TASK OBJECTIVE:
Check every line of the entries below for the word "split", then give only the number of lines that have it.
━━━━━━━━━━
Lemma evaluate_attempts_Ok s c resolver anchor identities l1 l2 lookup lookup' :
  NoDup (ca_attempt_id <$> l1 ++ l2) -> NoDup (ca_attempt_digest <$> l1 ++ l2) -> lookup_of l1 lookup ->
  foldR (evaluate_attempt s resolver anchor (ev_as_of c) identities) lookup l2 = Ok lookup' ->
  Forall (attempt_evaluated s c resolver anchor identities) l2 /\ lookup_of (l1 ++ l2) lookup'.
Proof.
  revert l1 lookup. induction l2 as [|a l2 IH]; intros l1 lookup Hi Hd Hl; cbn [foldR].
  - intros E. injection E as <-. rewrite app_nil_r. by split; [constructor|].
  - intros (l3 & (Ha & ->)%evaluate_attempt_Ok & Hr)%bind_Ok. replace (l1 ++ a :: l2) with ((l1 ++ [a]) ++ l2) in * by (by rewrite <- app_assoc).
    apply (IH (l1 ++ [a])) in Hr as [Hr Hl']; [by split; [constructor|]|done|done|].
    rewrite !fmap_app in Hi, Hd. apply NoDup_app in Hi as (Hi & _), Hd as (Hd & _).
    apply NoDup_app in Hi as (_ & Hi & _), Hd as (_ & Hd & _). apply insert_attempt; [done|..].
    + intros Hin. apply (Hi _ Hin). cbn. left.
    + intros Hin. apply (Hd _ Hin). cbn. left.
Qed.
(** What one turn of the loop over the records establishes of a concrete record *)
Definition record_sourced c a r (p : EvidenceRecordProvenance) : Prop :=
  exists digest pointer item text,
    ep_source_response_digest p = Some digest /\ ep_source_response_pointer p = Some pointer /\
    resolve_envelope_pointer (ev_envelope_resolver c) (ca_attempt_id a) ResponseEnvelope digest pointer = Ok item /\
    canonicalize_json item = Ok text /\ canonicalize_json (evidence_source_projection r) = Ok text.

Definition record_evaluated s c resolver anchor (identities : identity_dict) (lookup : AttemptLookup) r : Prop :=
  exists i a, assoc (er_collector_identity_evidence_ref r) identities = Some i /\
    al_by_digest lookup !! er_collector_attempt_digest r = Some a /\
    require_signature resolver anchor (ev_as_of c) i (Some a) = Ok tt /\
    forallb (inside_window s (ev_as_of c)) (er_instants r) = true /\
    (forall p, er_provenance r = Some p -> record_sourced c a r p).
━━━━━━━━━━
ANSWER BOX:
2